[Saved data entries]
BEGIN

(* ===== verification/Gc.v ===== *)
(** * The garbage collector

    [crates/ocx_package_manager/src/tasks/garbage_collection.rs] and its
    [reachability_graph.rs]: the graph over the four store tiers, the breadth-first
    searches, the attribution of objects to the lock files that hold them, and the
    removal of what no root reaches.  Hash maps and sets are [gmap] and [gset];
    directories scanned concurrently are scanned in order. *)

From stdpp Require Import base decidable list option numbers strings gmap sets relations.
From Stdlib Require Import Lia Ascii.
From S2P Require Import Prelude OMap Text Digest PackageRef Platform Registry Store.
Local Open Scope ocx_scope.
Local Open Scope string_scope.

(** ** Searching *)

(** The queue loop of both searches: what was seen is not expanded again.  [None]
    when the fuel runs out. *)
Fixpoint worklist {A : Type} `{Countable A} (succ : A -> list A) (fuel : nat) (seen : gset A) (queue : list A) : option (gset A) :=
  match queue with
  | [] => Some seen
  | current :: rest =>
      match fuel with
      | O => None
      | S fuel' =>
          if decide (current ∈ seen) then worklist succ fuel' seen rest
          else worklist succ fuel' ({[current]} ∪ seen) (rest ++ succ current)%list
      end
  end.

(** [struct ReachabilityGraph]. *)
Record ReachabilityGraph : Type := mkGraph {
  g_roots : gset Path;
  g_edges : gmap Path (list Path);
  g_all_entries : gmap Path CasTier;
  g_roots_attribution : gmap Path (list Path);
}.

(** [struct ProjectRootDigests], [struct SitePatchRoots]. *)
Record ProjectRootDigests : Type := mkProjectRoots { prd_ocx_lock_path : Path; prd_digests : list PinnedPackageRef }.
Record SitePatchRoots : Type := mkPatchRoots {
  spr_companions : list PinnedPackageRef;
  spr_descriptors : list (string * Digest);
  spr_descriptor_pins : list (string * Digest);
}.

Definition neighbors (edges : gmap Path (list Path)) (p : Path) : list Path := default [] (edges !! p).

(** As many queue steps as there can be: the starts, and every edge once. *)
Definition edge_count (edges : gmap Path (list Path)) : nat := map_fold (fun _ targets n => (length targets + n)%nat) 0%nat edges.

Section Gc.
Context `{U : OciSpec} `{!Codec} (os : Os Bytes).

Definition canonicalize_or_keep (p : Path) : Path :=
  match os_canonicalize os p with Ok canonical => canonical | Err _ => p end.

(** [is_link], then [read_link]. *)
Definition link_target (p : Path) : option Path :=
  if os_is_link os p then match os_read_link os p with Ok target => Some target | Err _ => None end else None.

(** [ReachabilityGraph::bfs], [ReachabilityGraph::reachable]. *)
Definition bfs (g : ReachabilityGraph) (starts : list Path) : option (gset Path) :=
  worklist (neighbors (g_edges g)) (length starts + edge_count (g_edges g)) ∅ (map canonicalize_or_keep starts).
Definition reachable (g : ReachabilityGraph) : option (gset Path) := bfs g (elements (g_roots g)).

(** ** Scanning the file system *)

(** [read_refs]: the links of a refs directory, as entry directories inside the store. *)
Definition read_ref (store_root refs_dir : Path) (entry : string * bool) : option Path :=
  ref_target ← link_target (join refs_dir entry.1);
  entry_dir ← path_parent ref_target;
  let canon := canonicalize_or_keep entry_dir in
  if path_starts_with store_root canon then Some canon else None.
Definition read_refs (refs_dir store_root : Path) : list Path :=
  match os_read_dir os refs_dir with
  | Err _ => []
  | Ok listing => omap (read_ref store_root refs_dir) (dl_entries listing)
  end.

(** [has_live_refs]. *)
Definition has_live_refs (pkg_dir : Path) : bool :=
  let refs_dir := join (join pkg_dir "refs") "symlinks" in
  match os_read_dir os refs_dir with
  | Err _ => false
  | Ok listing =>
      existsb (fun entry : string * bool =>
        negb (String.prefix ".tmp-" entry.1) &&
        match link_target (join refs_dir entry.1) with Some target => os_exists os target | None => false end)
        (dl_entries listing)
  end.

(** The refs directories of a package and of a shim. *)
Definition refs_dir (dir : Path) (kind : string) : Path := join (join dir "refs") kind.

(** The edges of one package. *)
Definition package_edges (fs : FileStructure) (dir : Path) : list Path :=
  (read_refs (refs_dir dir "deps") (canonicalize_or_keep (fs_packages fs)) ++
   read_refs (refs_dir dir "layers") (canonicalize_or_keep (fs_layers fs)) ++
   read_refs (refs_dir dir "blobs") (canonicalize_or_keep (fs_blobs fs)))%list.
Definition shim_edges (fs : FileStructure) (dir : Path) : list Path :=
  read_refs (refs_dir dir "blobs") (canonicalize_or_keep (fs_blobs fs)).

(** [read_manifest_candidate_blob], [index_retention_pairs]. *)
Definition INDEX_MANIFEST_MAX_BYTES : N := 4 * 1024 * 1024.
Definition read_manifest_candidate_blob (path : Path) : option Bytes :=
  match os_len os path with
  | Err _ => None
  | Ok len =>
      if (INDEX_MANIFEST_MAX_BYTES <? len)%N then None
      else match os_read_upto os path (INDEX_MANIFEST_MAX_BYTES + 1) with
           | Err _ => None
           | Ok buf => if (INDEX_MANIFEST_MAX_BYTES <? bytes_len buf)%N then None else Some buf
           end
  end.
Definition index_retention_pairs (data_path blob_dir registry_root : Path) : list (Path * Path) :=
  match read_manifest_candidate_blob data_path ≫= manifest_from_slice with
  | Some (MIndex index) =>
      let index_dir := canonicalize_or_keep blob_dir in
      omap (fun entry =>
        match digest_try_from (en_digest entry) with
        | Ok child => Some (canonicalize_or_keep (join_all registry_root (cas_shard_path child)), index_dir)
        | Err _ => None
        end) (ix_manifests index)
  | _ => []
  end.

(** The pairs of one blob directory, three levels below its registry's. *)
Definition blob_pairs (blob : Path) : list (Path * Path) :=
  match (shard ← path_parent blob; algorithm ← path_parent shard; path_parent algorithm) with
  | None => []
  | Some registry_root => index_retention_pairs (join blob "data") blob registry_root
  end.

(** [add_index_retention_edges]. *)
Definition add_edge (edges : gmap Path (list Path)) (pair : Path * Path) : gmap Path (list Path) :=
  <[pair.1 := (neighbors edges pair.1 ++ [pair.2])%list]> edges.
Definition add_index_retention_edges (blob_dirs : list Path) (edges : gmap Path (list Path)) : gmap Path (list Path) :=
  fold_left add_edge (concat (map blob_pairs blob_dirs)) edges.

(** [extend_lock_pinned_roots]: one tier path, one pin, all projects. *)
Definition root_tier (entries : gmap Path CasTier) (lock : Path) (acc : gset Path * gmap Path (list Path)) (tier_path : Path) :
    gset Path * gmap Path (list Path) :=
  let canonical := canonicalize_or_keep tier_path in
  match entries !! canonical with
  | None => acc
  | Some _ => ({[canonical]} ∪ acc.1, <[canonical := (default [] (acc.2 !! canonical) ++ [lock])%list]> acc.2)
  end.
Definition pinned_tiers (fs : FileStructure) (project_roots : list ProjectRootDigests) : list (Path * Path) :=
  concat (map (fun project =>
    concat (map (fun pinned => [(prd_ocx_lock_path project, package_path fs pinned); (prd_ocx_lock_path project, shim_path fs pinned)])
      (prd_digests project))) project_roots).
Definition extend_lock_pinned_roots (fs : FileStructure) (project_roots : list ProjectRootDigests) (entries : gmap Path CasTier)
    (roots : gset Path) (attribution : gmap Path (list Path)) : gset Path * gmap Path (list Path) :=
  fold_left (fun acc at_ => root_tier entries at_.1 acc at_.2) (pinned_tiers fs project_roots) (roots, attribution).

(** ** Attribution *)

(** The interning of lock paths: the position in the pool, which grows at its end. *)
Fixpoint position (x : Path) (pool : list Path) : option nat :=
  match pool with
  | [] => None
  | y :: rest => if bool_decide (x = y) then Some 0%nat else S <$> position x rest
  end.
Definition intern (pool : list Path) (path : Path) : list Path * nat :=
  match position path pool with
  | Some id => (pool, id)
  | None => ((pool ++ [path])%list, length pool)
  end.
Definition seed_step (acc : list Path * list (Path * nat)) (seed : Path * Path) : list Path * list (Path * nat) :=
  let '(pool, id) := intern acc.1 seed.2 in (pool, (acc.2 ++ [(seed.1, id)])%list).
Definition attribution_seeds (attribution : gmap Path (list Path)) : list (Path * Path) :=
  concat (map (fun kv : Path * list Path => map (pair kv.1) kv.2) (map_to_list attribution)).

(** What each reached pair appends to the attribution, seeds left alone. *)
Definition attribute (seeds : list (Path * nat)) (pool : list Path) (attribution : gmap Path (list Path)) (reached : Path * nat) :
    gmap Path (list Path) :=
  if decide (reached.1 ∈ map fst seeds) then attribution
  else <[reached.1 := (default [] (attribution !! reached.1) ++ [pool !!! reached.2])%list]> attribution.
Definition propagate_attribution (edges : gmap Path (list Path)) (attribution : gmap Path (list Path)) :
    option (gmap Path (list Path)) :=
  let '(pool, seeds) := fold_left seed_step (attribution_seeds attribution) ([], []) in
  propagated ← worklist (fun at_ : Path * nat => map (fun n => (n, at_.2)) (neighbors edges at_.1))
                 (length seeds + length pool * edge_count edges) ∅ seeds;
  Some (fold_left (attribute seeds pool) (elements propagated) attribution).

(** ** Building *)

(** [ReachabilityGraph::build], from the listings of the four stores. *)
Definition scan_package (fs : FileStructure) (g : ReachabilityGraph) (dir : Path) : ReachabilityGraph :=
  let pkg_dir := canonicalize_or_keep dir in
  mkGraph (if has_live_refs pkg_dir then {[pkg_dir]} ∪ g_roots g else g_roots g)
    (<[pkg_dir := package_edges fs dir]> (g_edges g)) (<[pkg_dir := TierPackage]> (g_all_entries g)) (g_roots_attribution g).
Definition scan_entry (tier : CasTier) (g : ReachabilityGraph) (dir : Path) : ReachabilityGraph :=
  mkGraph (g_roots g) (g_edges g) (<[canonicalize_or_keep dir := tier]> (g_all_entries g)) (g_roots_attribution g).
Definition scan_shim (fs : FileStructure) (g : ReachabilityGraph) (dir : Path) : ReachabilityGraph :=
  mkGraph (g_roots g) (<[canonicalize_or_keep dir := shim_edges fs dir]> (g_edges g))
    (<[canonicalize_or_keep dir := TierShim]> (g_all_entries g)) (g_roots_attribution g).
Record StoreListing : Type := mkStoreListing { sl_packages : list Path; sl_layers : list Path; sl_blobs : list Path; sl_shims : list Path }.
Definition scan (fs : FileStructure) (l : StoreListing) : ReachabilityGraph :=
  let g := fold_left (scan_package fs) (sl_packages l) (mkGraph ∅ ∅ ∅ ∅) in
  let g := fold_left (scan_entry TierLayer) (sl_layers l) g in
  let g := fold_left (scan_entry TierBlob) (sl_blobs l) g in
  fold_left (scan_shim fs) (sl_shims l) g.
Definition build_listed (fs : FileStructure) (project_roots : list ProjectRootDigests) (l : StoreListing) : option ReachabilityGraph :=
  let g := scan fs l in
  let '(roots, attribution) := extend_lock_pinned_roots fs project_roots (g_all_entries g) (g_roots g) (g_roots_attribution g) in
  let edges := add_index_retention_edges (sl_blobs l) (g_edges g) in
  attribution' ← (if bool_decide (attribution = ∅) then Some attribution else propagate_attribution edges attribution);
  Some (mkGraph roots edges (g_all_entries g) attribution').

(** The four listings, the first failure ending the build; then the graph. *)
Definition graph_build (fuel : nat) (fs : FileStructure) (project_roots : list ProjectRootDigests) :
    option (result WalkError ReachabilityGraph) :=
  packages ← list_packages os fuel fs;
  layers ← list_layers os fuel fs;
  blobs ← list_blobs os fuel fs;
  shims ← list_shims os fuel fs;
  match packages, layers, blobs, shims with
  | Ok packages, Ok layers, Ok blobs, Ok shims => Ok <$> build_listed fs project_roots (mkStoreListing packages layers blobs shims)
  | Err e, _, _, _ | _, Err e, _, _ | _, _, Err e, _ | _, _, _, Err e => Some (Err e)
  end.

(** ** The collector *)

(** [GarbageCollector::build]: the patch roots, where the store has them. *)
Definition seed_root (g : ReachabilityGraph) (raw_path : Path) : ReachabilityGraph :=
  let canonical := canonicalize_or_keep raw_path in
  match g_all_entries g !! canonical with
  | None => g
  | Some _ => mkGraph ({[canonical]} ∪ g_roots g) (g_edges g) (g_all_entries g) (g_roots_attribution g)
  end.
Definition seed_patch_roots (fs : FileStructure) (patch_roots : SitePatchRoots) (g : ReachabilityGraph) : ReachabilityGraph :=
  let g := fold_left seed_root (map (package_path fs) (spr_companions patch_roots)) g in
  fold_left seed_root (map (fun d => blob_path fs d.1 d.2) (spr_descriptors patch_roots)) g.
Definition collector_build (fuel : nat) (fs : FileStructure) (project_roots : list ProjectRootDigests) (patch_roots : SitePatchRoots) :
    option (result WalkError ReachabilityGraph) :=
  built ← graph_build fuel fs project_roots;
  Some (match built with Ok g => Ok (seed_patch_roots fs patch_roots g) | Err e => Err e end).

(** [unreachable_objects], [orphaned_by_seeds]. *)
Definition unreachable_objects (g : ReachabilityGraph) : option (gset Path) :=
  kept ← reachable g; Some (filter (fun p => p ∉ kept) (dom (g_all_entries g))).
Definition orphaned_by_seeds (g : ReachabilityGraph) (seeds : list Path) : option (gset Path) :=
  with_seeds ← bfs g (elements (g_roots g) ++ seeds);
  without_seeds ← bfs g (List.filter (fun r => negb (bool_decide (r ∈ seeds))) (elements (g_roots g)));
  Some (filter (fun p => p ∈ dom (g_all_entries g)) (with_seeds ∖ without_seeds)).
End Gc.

END
BEGIN

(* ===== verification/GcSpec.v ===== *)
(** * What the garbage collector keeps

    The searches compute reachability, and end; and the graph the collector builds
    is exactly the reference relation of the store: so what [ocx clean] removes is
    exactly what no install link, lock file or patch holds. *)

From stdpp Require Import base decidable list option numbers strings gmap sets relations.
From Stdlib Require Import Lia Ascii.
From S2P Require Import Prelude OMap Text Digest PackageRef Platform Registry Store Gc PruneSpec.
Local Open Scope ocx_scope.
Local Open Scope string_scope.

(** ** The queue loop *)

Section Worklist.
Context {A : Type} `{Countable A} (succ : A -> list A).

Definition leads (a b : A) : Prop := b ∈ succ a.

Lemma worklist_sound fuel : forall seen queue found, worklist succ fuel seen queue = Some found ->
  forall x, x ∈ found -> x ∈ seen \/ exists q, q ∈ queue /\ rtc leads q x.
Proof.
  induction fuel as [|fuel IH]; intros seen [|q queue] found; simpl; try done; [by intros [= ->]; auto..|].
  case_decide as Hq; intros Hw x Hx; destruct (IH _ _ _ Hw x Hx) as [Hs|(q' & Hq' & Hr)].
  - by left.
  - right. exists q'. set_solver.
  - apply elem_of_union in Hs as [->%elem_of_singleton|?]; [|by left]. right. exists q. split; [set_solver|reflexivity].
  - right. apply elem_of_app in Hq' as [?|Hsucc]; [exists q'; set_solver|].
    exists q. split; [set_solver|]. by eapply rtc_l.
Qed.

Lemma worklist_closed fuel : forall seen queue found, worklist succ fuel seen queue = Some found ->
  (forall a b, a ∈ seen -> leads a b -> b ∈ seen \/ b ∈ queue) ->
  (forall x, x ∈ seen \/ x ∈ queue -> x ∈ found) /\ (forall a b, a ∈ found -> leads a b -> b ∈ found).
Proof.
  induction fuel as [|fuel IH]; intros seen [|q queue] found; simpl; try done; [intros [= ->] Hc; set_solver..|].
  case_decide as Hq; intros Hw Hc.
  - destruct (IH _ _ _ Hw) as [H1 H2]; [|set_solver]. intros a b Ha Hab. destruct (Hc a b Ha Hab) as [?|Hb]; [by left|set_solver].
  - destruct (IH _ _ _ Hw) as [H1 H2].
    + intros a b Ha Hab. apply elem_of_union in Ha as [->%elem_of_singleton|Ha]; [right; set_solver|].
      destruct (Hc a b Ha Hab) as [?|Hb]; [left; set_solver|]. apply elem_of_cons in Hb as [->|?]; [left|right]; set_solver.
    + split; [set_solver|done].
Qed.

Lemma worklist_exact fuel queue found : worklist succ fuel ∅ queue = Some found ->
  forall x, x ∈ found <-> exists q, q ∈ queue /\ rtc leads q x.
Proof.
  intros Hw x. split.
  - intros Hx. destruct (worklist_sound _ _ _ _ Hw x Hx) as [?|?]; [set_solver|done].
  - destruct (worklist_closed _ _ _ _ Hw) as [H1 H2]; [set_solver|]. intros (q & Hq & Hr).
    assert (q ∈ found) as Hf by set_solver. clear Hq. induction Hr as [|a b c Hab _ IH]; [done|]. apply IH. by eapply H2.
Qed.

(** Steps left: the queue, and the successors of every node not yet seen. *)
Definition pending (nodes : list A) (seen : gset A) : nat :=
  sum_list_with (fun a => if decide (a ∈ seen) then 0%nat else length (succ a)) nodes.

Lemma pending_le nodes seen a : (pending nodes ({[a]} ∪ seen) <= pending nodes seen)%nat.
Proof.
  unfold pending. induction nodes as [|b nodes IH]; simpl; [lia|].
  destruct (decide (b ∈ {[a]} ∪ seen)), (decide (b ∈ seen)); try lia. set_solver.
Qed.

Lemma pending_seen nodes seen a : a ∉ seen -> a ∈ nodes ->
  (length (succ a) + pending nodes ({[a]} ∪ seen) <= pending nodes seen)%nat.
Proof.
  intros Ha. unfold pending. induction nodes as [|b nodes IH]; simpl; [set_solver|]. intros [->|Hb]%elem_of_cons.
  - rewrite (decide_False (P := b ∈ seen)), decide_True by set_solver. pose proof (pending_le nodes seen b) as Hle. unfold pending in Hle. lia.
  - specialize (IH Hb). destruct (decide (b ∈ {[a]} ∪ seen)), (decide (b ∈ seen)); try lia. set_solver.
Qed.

END

**What you should do:**
Give back exactly the lines above starting at the line where "else <[reached.1 := (default" appears and ending at the line where "let edges := add_index_retention_edges" appears, both included, with no other lines.

**Task response:**
  else <[reached.1 := (default [] (attribution !! reached.1) ++ [pool !!! reached.2])%list]> attribution.
Definition propagate_attribution (edges : gmap Path (list Path)) (attribution : gmap Path (list Path)) :
    option (gmap Path (list Path)) :=
  let '(pool, seeds) := fold_left seed_step (attribution_seeds attribution) ([], []) in
  propagated ← worklist (fun at_ : Path * nat => map (fun n => (n, at_.2)) (neighbors edges at_.1))
                 (length seeds + length pool * edge_count edges) ∅ seeds;
  Some (fold_left (attribute seeds pool) (elements propagated) attribution).

(** ** Building *)

(** [ReachabilityGraph::build], from the listings of the four stores. *)
Definition scan_package (fs : FileStructure) (g : ReachabilityGraph) (dir : Path) : ReachabilityGraph :=
  let pkg_dir := canonicalize_or_keep dir in
  mkGraph (if has_live_refs pkg_dir then {[pkg_dir]} ∪ g_roots g else g_roots g)
    (<[pkg_dir := package_edges fs dir]> (g_edges g)) (<[pkg_dir := TierPackage]> (g_all_entries g)) (g_roots_attribution g).
Definition scan_entry (tier : CasTier) (g : ReachabilityGraph) (dir : Path) : ReachabilityGraph :=
  mkGraph (g_roots g) (g_edges g) (<[canonicalize_or_keep dir := tier]> (g_all_entries g)) (g_roots_attribution g).
Definition scan_shim (fs : FileStructure) (g : ReachabilityGraph) (dir : Path) : ReachabilityGraph :=
  mkGraph (g_roots g) (<[canonicalize_or_keep dir := shim_edges fs dir]> (g_edges g))
    (<[canonicalize_or_keep dir := TierShim]> (g_all_entries g)) (g_roots_attribution g).
Record StoreListing : Type := mkStoreListing { sl_packages : list Path; sl_layers : list Path; sl_blobs : list Path; sl_shims : list Path }.
Definition scan (fs : FileStructure) (l : StoreListing) : ReachabilityGraph :=
  let g := fold_left (scan_package fs) (sl_packages l) (mkGraph ∅ ∅ ∅ ∅) in
  let g := fold_left (scan_entry TierLayer) (sl_layers l) g in
  let g := fold_left (scan_entry TierBlob) (sl_blobs l) g in
  fold_left (scan_shim fs) (sl_shims l) g.
Definition build_listed (fs : FileStructure) (project_roots : list ProjectRootDigests) (l : StoreListing) : option ReachabilityGraph :=
  let g := scan fs l in
  let '(roots, attribution) := extend_lock_pinned_roots fs project_roots (g_all_entries g) (g_roots g) (g_roots_attribution g) in
  let edges := add_index_retention_edges (sl_blobs l) (g_edges g) in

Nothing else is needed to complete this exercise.